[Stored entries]
Content starts

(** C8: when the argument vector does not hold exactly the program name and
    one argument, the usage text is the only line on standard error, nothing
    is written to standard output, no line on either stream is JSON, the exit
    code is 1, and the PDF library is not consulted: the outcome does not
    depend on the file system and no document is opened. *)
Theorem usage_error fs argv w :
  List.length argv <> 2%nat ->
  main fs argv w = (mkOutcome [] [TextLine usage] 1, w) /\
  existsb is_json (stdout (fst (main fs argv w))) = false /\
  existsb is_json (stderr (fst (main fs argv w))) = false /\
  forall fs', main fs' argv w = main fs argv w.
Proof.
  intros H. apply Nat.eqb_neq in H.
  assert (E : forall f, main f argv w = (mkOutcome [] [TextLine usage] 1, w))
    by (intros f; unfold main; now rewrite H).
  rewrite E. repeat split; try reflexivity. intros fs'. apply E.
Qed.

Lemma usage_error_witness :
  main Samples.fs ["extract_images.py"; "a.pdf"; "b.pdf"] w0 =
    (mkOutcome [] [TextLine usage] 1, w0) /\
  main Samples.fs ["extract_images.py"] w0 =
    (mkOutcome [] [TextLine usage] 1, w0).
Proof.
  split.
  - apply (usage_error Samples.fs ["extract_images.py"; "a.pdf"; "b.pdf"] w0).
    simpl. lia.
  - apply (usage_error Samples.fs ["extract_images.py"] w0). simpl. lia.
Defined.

Content ends

**WHAT IS BEING ASKED**
Please go over the data above and copy each line with "split" in it.

**EXERCISE ANSWER**
  rewrite E. repeat split; try reflexivity. intros fs'. apply E.
  split.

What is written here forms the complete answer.